Exercise aim
Please give the listing again, word for word, with nothing left out.

Available records
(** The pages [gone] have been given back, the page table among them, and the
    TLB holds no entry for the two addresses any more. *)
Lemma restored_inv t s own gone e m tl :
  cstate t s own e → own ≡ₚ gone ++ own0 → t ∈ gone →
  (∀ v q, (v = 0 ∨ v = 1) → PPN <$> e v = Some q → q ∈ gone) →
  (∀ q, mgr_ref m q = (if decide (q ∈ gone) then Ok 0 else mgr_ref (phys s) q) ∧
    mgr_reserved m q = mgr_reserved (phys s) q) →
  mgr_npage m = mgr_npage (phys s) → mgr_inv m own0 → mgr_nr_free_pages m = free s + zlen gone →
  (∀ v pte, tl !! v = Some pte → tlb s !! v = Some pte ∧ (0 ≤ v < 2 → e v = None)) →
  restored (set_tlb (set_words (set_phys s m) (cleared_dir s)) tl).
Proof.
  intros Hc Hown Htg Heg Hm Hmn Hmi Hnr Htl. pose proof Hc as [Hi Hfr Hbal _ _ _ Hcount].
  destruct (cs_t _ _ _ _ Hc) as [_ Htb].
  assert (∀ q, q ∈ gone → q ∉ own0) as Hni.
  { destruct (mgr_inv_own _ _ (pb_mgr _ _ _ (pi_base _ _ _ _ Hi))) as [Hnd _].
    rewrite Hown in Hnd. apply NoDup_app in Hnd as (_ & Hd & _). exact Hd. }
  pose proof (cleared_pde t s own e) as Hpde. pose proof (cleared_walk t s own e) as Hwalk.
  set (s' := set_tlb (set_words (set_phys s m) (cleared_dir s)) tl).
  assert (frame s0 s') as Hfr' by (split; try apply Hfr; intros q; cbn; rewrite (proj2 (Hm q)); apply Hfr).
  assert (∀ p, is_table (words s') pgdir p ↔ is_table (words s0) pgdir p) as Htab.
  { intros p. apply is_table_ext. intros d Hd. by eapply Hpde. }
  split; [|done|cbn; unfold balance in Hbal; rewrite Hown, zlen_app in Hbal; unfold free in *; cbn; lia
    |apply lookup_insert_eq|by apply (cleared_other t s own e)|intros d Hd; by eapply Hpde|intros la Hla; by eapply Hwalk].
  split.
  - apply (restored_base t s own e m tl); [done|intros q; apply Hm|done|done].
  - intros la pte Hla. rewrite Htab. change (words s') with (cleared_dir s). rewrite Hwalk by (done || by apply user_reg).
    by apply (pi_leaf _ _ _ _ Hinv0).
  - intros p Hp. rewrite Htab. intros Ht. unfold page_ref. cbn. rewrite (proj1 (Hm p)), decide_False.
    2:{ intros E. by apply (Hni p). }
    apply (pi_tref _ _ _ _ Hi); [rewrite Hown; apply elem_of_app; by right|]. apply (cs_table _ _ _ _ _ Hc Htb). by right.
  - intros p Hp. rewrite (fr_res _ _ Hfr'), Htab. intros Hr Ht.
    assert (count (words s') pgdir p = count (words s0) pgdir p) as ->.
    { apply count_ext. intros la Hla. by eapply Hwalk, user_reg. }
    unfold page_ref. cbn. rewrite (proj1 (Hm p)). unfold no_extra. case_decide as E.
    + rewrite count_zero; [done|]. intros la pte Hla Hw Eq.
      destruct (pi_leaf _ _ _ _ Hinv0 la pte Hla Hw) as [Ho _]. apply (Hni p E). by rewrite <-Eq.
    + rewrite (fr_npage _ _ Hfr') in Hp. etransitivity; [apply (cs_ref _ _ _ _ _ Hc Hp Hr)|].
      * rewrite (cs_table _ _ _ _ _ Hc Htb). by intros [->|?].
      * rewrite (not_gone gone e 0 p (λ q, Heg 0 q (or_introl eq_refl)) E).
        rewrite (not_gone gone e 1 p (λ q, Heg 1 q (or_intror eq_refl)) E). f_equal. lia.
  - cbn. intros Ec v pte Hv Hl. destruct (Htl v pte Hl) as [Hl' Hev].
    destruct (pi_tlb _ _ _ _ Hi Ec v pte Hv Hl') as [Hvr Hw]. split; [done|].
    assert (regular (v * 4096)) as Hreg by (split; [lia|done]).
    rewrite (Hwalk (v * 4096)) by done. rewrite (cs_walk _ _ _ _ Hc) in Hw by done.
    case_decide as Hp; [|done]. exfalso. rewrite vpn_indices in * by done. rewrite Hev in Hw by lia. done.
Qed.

Response to the exercise
(** The pages [gone] have been given back, the page table among them, and the
    TLB holds no entry for the two addresses any more. *)
Lemma restored_inv t s own gone e m tl :
  cstate t s own e → own ≡ₚ gone ++ own0 → t ∈ gone →
  (∀ v q, (v = 0 ∨ v = 1) → PPN <$> e v = Some q → q ∈ gone) →
  (∀ q, mgr_ref m q = (if decide (q ∈ gone) then Ok 0 else mgr_ref (phys s) q) ∧
    mgr_reserved m q = mgr_reserved (phys s) q) →
  mgr_npage m = mgr_npage (phys s) → mgr_inv m own0 → mgr_nr_free_pages m = free s + zlen gone →
  (∀ v pte, tl !! v = Some pte → tlb s !! v = Some pte ∧ (0 ≤ v < 2 → e v = None)) →
  restored (set_tlb (set_words (set_phys s m) (cleared_dir s)) tl).
Proof.
  intros Hc Hown Htg Heg Hm Hmn Hmi Hnr Htl. pose proof Hc as [Hi Hfr Hbal _ _ _ Hcount].
  destruct (cs_t _ _ _ _ Hc) as [_ Htb].
  assert (∀ q, q ∈ gone → q ∉ own0) as Hni.
  { destruct (mgr_inv_own _ _ (pb_mgr _ _ _ (pi_base _ _ _ _ Hi))) as [Hnd _].
    rewrite Hown in Hnd. apply NoDup_app in Hnd as (_ & Hd & _). exact Hd. }
  pose proof (cleared_pde t s own e) as Hpde. pose proof (cleared_walk t s own e) as Hwalk.
  set (s' := set_tlb (set_words (set_phys s m) (cleared_dir s)) tl).
  assert (frame s0 s') as Hfr' by (split; try apply Hfr; intros q; cbn; rewrite (proj2 (Hm q)); apply Hfr).
  assert (∀ p, is_table (words s') pgdir p ↔ is_table (words s0) pgdir p) as Htab.
  { intros p. apply is_table_ext. intros d Hd. by eapply Hpde. }
  split; [|done|cbn; unfold balance in Hbal; rewrite Hown, zlen_app in Hbal; unfold free in *; cbn; lia
    |apply lookup_insert_eq|by apply (cleared_other t s own e)|intros d Hd; by eapply Hpde|intros la Hla; by eapply Hwalk].
  split.
  - apply (restored_base t s own e m tl); [done|intros q; apply Hm|done|done].
  - intros la pte Hla. rewrite Htab. change (words s') with (cleared_dir s). rewrite Hwalk by (done || by apply user_reg).
    by apply (pi_leaf _ _ _ _ Hinv0).
  - intros p Hp. rewrite Htab. intros Ht. unfold page_ref. cbn. rewrite (proj1 (Hm p)), decide_False.
    2:{ intros E. by apply (Hni p). }
    apply (pi_tref _ _ _ _ Hi); [rewrite Hown; apply elem_of_app; by right|]. apply (cs_table _ _ _ _ _ Hc Htb). by right.
  - intros p Hp. rewrite (fr_res _ _ Hfr'), Htab. intros Hr Ht.
    assert (count (words s') pgdir p = count (words s0) pgdir p) as ->.
    { apply count_ext. intros la Hla. by eapply Hwalk, user_reg. }
    unfold page_ref. cbn. rewrite (proj1 (Hm p)). unfold no_extra. case_decide as E.
    + rewrite count_zero; [done|]. intros la pte Hla Hw Eq.
      destruct (pi_leaf _ _ _ _ Hinv0 la pte Hla Hw) as [Ho _]. apply (Hni p E). by rewrite <-Eq.
    + rewrite (fr_npage _ _ Hfr') in Hp. etransitivity; [apply (cs_ref _ _ _ _ _ Hc Hp Hr)|].
      * rewrite (cs_table _ _ _ _ _ Hc Htb). by intros [->|?].
      * rewrite (not_gone gone e 0 p (λ q, Heg 0 q (or_introl eq_refl)) E).
        rewrite (not_gone gone e 1 p (λ q, Heg 1 q (or_intror eq_refl)) E). f_equal. lia.
  - cbn. intros Ec v pte Hv Hl. destruct (Htl v pte Hl) as [Hl' Hev].
    destruct (pi_tlb _ _ _ _ Hi Ec v pte Hv Hl') as [Hvr Hw]. split; [done|].
    assert (regular (v * 4096)) as Hreg by (split; [lia|done]).
    rewrite (Hwalk (v * 4096)) by done. rewrite (cs_walk _ _ _ _ Hc) in Hw by done.
    case_decide as Hp; [|done]. exfalso. rewrite vpn_indices in * by done. rewrite Hev in Hw by lia. done.
Qed.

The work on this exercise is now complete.